1. The clothing company Juicy Couture, a women’s leisure and sportswear clothing company, is suing Victoria’s Secret, a women’s lingerie and leisure clothing company. The former claims that the latter has violated its trademark rights and pioneering concept of attaching large brand name labels to the backside of women’s sweatpants.

2. The Polish Catholic Church is concerned that its priests may be committing acts of plagiarism through composing sermons that heavily borrow from various sources. The church has recently printed and distributed a manual advising the clergy how to avoid such acts.

3. JK Rowling, author of the popular Harry Potter series, is suing a fan for copyright infringement because he has attempted to publish an encyclopedia of the fictive world evoked by the novels. In court the plaintiff, Rowling, and the defendant, described as a mousy librarian, break down and sob uncontrollably while giving testimony. The former claims that the encyclopedia represents the theft of her ideas, whereas, the latter claims that the work represents his own labour of love and is a creative arrangement of objects found in the imaginary world of Hogswarts Academy.

4. Conservative Hindu organizations in the United States and India are deeply offended by the light treatment South Asian spirituality receives in an upcoming Mike Meyers comedy, The Love Guru. The film’s plot revolves around a swami who travels to the United States to break into the thriving New Age-y self help market using techniques he has trademarked - GURU™ (Gee, yoU aRe yoU). And...

5. Three residents of the island of Lesbos have filed suit against a non-profit homosexual rights group in Greece for the misuse of the term “lesbian”. One plaintiff is especially upset that his sister cannot, in his estimation, respectably call herself a Lesbian.

While each of these stories, at least in my mind, may cause the reader to stop and laugh, I believe that the apparent absurdity springs from the ethical disjunctures, or double binds, that these situations provoke. Thus, while it appears ridiculous to argue over whether or not putting a name on the butt of sweatpants is creative, I must admit that this is a recognisable fashion statement nearly as ubiquitous as plastic surgery in Orange County where I presently reside. On a more serious note, however, are the latter examples in my list, specifically the fourth and fifth incidents. These examples evoke an essence that, at some level, subverts mainstream liberal discourse on cultural patrimony and traditional knowledge. These ‘mainstream’ arguments tend, out of respect for the origin culture, to favour the collective’s right to determine the use and public circulation of traditional practices and objects that they claim as their own.

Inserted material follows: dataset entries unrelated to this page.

Definition inc_received (n : Z) (s : sock) : sock :=
  mkSock (sk_received s + n) (sk_malformed s) (sk_world s).
Definition inc_malformed (n : Z) (s : sock) : sock :=
  mkSock (sk_received s) (sk_malformed s + n) (sk_world s).
Definition set_world (w : W) (s : sock) : sock := mkSock (sk_received s) (sk_malformed s) w.

(** One token, or the closed flag when the run is not gated. *)
Definition admit_one (s : sock) : sock * bool :=
  if gated then let '(w, ok) := p_acquire (sk_world s) in (set_world w s, ok)
  else (s, negb (p_closed (sk_world s))).

(** Pace one payload and hand it on; [false] only when draining. *)
Definition forward (p : payload) (s : sock) : sock * bool :=
  let '(s, ok) := admit_one s in
  if ok then
    let '(w, ok) := p_put p (sk_world s) in
    if ok then (inc_received 1 (set_world w s), true) else (set_world w s, false)
  else (s, false).

Definition handle_hec_line (line : bytes) (s : sock) : sock * bool :=
  if object_shape line then forward (PLine line) s else (inc_malformed 1 s, true).

(** The envelope of a line: an object with an event. *)
Definition decoded (line : bytes) : option jobj :=
  match decode line with
  | Some (JObj e) => if is_jnull (jget e "event") then None else Some e
  | _ => None
  end.

Definition handle_line (line : bytes) (s : sock) : sock * bool :=
  let line := bstrip line in
  if bool_decide (line = []) then (s, true)
  else match env with
       | HecLine => handle_hec_line line s
       | Stoker =>
           match decoded line with
           | None => (inc_malformed 1 s, true)
           | Some e => forward (PEnvelope (fill overrides defaults (p_now (sk_world s)) e)) s
           end
       end.

Fixpoint handle_lines (lines : list bytes) (s : sock) : sock * bool :=
  match lines with
  | [] => (s, true)
  | l :: ls => match handle_line l s with (s, true) => handle_lines ls s | r => r end
  end.

(** The good lines of one read, and how many are bad. *)
Definition hec_good (parts : list bytes) : list bytes :=
  List.filter object_shape (List.filter (fun l => negb (bool_decide (l = []))) (bstrip <$> parts)).
Definition hec_bad (parts : list bytes) : Z :=
  Z.of_nat (length (List.filter (fun l => negb (bool_decide (l = [])) && negb (object_shape l))
                      (bstrip <$> parts))).

(** [while good: ...]; every grant is of at least one line, so as many turns as
    lines are enough. *)
Fixpoint send_good (fuel : nat) (good : list bytes) (s : sock) : sock * bool :=
  match good with
  | [] => (s, true)
  | _ =>
      match fuel with
      | O => (s, true)
      | S fuel =>
          let n := Z.of_nat (length good) in
          let '(s, granted) :=
            if gated then let '(w, k) := p_acquire_many n (sk_world s) in (set_world w s, k)
            else (s, if p_closed (sk_world s) then 0 else n) in
          if granted =? 0 then (s, false)
          else
            let batch := take (Z.to_nat granted) good in
            let '(w, ok) := p_put_lines batch (sk_world s) in
            if ok
            then send_good fuel (drop (Z.to_nat granted) good)
                   (inc_received (Z.of_nat (length batch)) (set_world w s))
            else (set_world w s, false)
      end
  end.

Definition handle_hec_lines (parts : list bytes) (s : sock) : sock * bool :=
  let good := hec_good parts in
  let bad := hec_bad parts in
  send_good (length good) good (if bad =? 0 then s else inc_malformed bad s).

(** ** The stream *)

Inductive recv : Type :=
  | RChunk (chunk : bytes)   (* some bytes; none is the end of the stream *)
  | RTimeout
  | RError.                  (* a socket error, or the stop flag *)

(** One chunk: the unterminated rest, the state, and whether to go on. *)
Definition read_chunk (chunk buf : bytes) (s : sock) : bytes * sock * bool :=
  let '(parts, buf) := split_lines (buf ++ chunk) in
  match env with
  | HecLine => let '(s, ok) := handle_hec_lines parts s in (buf, s, ok)
  | Stoker =>
      match handle_lines parts s with
      | (s, false) => (buf, s, false)
      | (s, true) =>
          if Z.of_nat (length buf) <=? MAX_BUFFER then (buf, s, true)
          else ([], inc_malformed 1 s, true)
      end
  end.

(** How a reader ends. *)
Inductive ending : Type := AtEof | Draining | Broken | Waiting.

(** [_read_stream] over what the socket delivers. *)
Fixpoint read_stream (input : list recv) (buf : bytes) (s : sock) : sock * ending :=
  match input with
  | [] => (s, Waiting)
  | RTimeout :: input => read_stream input buf s
  | RError :: _ => (s, Broken)
  | RChunk [] :: _ =>
      if bool_decide (bstrip buf = []) then (s, AtEof)
      else let '(s, ok) := handle_line buf s in (s, if ok then AtEof else Draining)
  | RChunk chunk :: input =>
      match read_chunk chunk buf s with
      | (buf, s, true) => read_stream input buf s
      | (_, s, false) => (s, Draining)
      end
  end.

(** ** Splitting *)

Lemma split_lines_cons c s :
  split_lines (c :: s) =
    if Ascii.eqb c newline then ([] :: (split_lines s).1, (split_lines s).2)
    else match (split_lines s).1 with
         | [] => ([], c :: (split_lines s).2)
         | l :: ls => ((c :: l) :: ls, (split_lines s).2)
         end.
Proof. cbn. by destruct (split_lines s) as [ls r]. Qed.

(** Splitting in two reads is splitting once: the rest of the first is carried. *)
Lemma split_lines_app a b :
  split_lines (a ++ b) =
    ((split_lines a).1 ++ (split_lines ((split_lines a).2 ++ b)).1,
     (split_lines ((split_lines a).2 ++ b)).2).
Proof.
  induction a as [|c a IH]; [cbn; by destruct (split_lines b)|].
  change ((c :: a) ++ b) with (c :: (a ++ b)). rewrite !split_lines_cons, IH. cbn [fst snd].
  destruct (Ascii.eqb c newline) eqn:Ec; cbn [fst snd]; [done|].
  destruct (split_lines a) as [[|l ls] r]; cbn [fst snd app]; [|done].
  rewrite split_lines_cons, Ec. by destruct (split_lines (r ++ b)) as [[|l' ls'] r'].
Qed.

Lemma split_lines_rest s : split_lines (split_lines s).2 = ([], (split_lines s).2).
Proof.
  induction s as [|c s IH]; [done|]. rewrite split_lines_cons.
  destruct (Ascii.eqb c newline) eqn:E; cbn [fst snd]; [done|].
  destruct (split_lines s) as [[|l ls] r] eqn:Es; cbn [fst snd] in *; [|done].
  by rewrite split_lines_cons, E, IH.
Qed.

(** The rest carried over is the beginning of the next line. *)
Lemma rest_is_prefix r b : split_lines r = ([], r) ->
  exists l, head ((split_lines (r ++ b)).1 ++ [(split_lines (r ++ b)).2]) = Some (r ++ l).
Proof.
  induction r as [|c r IH]; intros Hr.
  { cbn. destruct (split_lines b) as [[|l ls] rest]; cbn; eauto. }
  rewrite split_lines_cons in Hr. destruct (Ascii.eqb c newline) eqn:E; [done|].
  destruct (split_lines r) as [[|l ls] r'] eqn:Es; [|done]. cbn in Hr. injection Hr as ->.
  destruct (IH eq_refl) as [l Hl]. change ((c :: r) ++ b) with (c :: (r ++ b)).
  rewrite split_lines_cons, E. exists l.
  destruct (split_lines (r ++ b)) as [[|x xs] rest]; cbn in *; by injection Hl as ->.
Qed.

(** ** What a list of lines delivers *)

Definition blank (line : bytes) : bool := bool_decide (bstrip line = []).

Definition valid_line (line : bytes) : bool :=
  negb (blank line) &&
  match env with
  | HecLine => object_shape (bstrip line)
  | Stoker => bool_decide (is_Some (decoded (bstrip line)))
  end.

Definition bad_line (line : bytes) : bool := negb (blank line) && negb (valid_line line).

(** The payload of a valid line: its bytes, or its object with the metadata
    filled at some instant. *)
Definition line_payload (line : bytes) (p : payload) : Prop :=
  match env with
  | HecLine => p = PLine (bstrip line)
  | Stoker => exists e now, decoded (bstrip line) = Some e /\ p = PEnvelope (fill overrides defaults now e)
  end.

(** [delivers lines s s' ok]: from [s] to [s'], the payloads of the first of the
    valid lines were handed on, in order; all of them when [ok]. *)
Definition delivers (lines : list bytes) (s s' : sock) (ok : bool) : Prop :=
  let good := List.filter valid_line lines in
  exists done ps,
    done `prefix_of` good /\ Forall2 line_payload done ps /\
    p_sent (sk_world s') = p_sent (sk_world s) ++ ps /\
    sk_received s' = sk_received s + Z.of_nat (length ps) /\
    (ok = true -> done = good /\
      sk_malformed s' = sk_malformed s + Z.of_nat (length (List.filter bad_line lines))).

Lemma delivers_nil s : delivers [] s s true.
Proof. exists [], []. cbn. rewrite app_nil_r. repeat split; try done; lia. Qed.

Lemma delivers_app l1 l2 s s1 s2 ok :
  delivers l1 s s1 true -> delivers l2 s1 s2 ok -> delivers (l1 ++ l2) s s2 ok.
Proof.
  intros (d1 & p1 & _ & F1 & S1 & R1 & [-> M1]%(fun H => H eq_refl)) (d2 & p2 & P2 & F2 & S2 & R2 & O2).
  exists (List.filter valid_line l1 ++ d2), (p1 ++ p2).
  rewrite S2, S1, app_assoc, !List.filter_app, !length_app. repeat split.
  - by apply prefix_app.
  - by apply Forall2_app.
  - lia.
  - by destruct (O2 H) as [-> _].
  - destruct (O2 H) as [_ ->]. lia.
Qed.

Lemma delivers_stop l1 l2 s s1 : delivers l1 s s1 false -> delivers (l1 ++ l2) s s1 false.
Proof.
  intros (d1 & p1 & P1 & F1 & S1 & R1 & _). exists d1, p1. rewrite List.filter_app.
  repeat split; try done. by apply prefix_app_r.
Qed.

(** Handing one payload on. *)
Lemma forward_spec p s s' ok : forward p s = (s', ok) ->
  sk_malformed s' = sk_malformed s /\
  (if ok then p_sent (sk_world s') = p_sent (sk_world s) ++ [p] /\ sk_received s' = sk_received s + 1
   else p_sent (sk_world s') = p_sent (sk_world s) /\ sk_received s' = sk_received s).
Proof.
  unfold forward, admit_one. pose proof (p_acquire_sent (sk_world s)) as Ha.
  assert (forall w : W, p_sent w = p_sent (sk_world s) ->
    (let '(w', ok) := p_put p w in
     if ok then (inc_received 1 (set_world w' (set_world w s)), true)
     else (set_world w' (set_world w s), false)) = (s', ok) ->
    sk_malformed s' = sk_malformed s /\
    (if ok then p_sent (sk_world s') = p_sent (sk_world s) ++ [p] /\ sk_received s' = sk_received s + 1
     else p_sent (sk_world s') = p_sent (sk_world s) /\ sk_received s' = sk_received s)) as Hput.
  { intros w Ew. pose proof (p_put_sent p w) as Hp.
    destruct (p_put p w) as [w' [|]]; cbn in Hp; intros [= <- <-]; cbn; rewrite Hp, Ew;
      rewrite ?app_nil_r; done. }
  destruct gated.
  - destruct (p_acquire (sk_world s)) as [w [|]]; cbn in Ha; [by apply Hput|].
    intros [= <- <-]. cbn. done.
  - destruct (p_closed (sk_world s)); cbn; [by intros [= <- <-]|].
    intros E. apply (Hput (sk_world s)); [done|]. by destruct s.
Qed.

Lemma forward_delivers line p s s' ok :
  valid_line line = true -> line_payload line p -> forward p s = (s', ok) ->
  delivers [line] s s' ok.
Proof.
  intros Hv Hp [M R]%forward_spec. unfold delivers, bad_line. cbn [List.filter]. rewrite Hv.
  rewrite andb_false_r. destruct ok.
  - destruct R as [R1 R2]. exists [line], [p]. repeat split; cbn; try done; [by constructor|lia].
  - destruct R as [R1 R2]. exists [], []. rewrite app_nil_r. cbn. repeat split; try done; [apply prefix_nil|lia].
Qed.

Lemma malformed_delivers line s :
  blank line = false -> valid_line line = false -> delivers [line] s (inc_malformed 1 s) true.
Proof.
  intros Hb Hv. unfold delivers, bad_line. cbn [List.filter]. rewrite Hb, Hv. cbn.
  exists [], []. rewrite app_nil_r. cbn. repeat split; try done; lia.
Qed.

Lemma blank_delivers line s : blank line = true -> delivers [line] s s true.
Proof.
  intros Hb. unfold delivers, bad_line, valid_line. cbn [List.filter]. rewrite Hb. cbn.
  exists [], []. rewrite app_nil_r. cbn. repeat split; try done; lia.
Qed.

Lemma handle_line_delivers line s s' ok : handle_line line s = (s', ok) -> delivers [line] s s' ok.
Proof.
  unfold handle_line, handle_hec_line. cbv zeta.
  destruct (bool_decide (bstrip line = [])) eqn:Eb; [intros [= <- <-]; by apply blank_delivers|].
  assert (blank line = false) as Hb by exact Eb.
  assert (valid_line line = match env with
    | HecLine => object_shape (bstrip line)
    | Stoker => bool_decide (is_Some (decoded (bstrip line))) end) as Hv
    by (unfold valid_line; by rewrite Hb).
  destruct env eqn:Een.
  - destruct (decoded (bstrip line)) as [e|] eqn:Ed.
    + intros Hf. eapply forward_delivers; [by rewrite Hv| |exact Hf].
      unfold line_payload. rewrite Een. eauto.
    + intros [= <- <-]. by apply malformed_delivers.
  - destruct (object_shape (bstrip line)) eqn:Eo.
    + intros Hf. eapply forward_delivers; [by rewrite Hv| |exact Hf].
      unfold line_payload. by rewrite Een.
    + intros [= <- <-]. by apply malformed_delivers.
Qed.

Lemma handle_lines_delivers lines : forall s s' ok,
  handle_lines lines s = (s', ok) -> delivers lines s s' ok.
Proof.
  induction lines as [|l ls IH]; intros s s' ok; cbn [handle_lines].
  { intros [= <- <-]. apply delivers_nil. }
  destruct (handle_line l s) as [s1 ok1] eqn:E. apply handle_line_delivers in E.
  change (l :: ls) with ([l] ++ ls). destruct ok1.
  - intros H. eapply delivers_app; eauto.
  - intros [= <- <-]. by apply delivers_stop.
Qed.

In contrast, in the Love Guru controversy and the Lesbos dispute, I understand the absurdity as springing from the unsupportable acts of the origin communities in question. In both situations, the cultural object that has come into international circulation, South Asian spirituality and the name of the culture and it’s geographic homeland, is the subject of a dispute in which I would distinctly argue against the position of the origin community. Thus, while the Love Guru’s lampooning of South Asian spirituality seem in bad taste, I come out in favour of Mike Meyer’s. In this situation I automatically assume the right to free speech prevails, despite feeling that such mockery often reinforces long-term, post-colonial patterns of subtle violence. Secondly, in terms of the Lesbos dispute, I unequivocally support the right of the gay and lesbian people to use the term freely. However, in contrast to this, my own long-term research on the commodification of South Asian medical systems, I do find that the Indian state does have some standing to argue against the widespread misuse, including trademarking, of Sanskrit terms. Thus, I cannot say why I feel one government has the right to request specific linguistic terms be used in a certain manner and that another cannot. In the end, it seems that one rule will not provide adequate solutions – I must simply take the easy way out and say that the world is more complicated than that.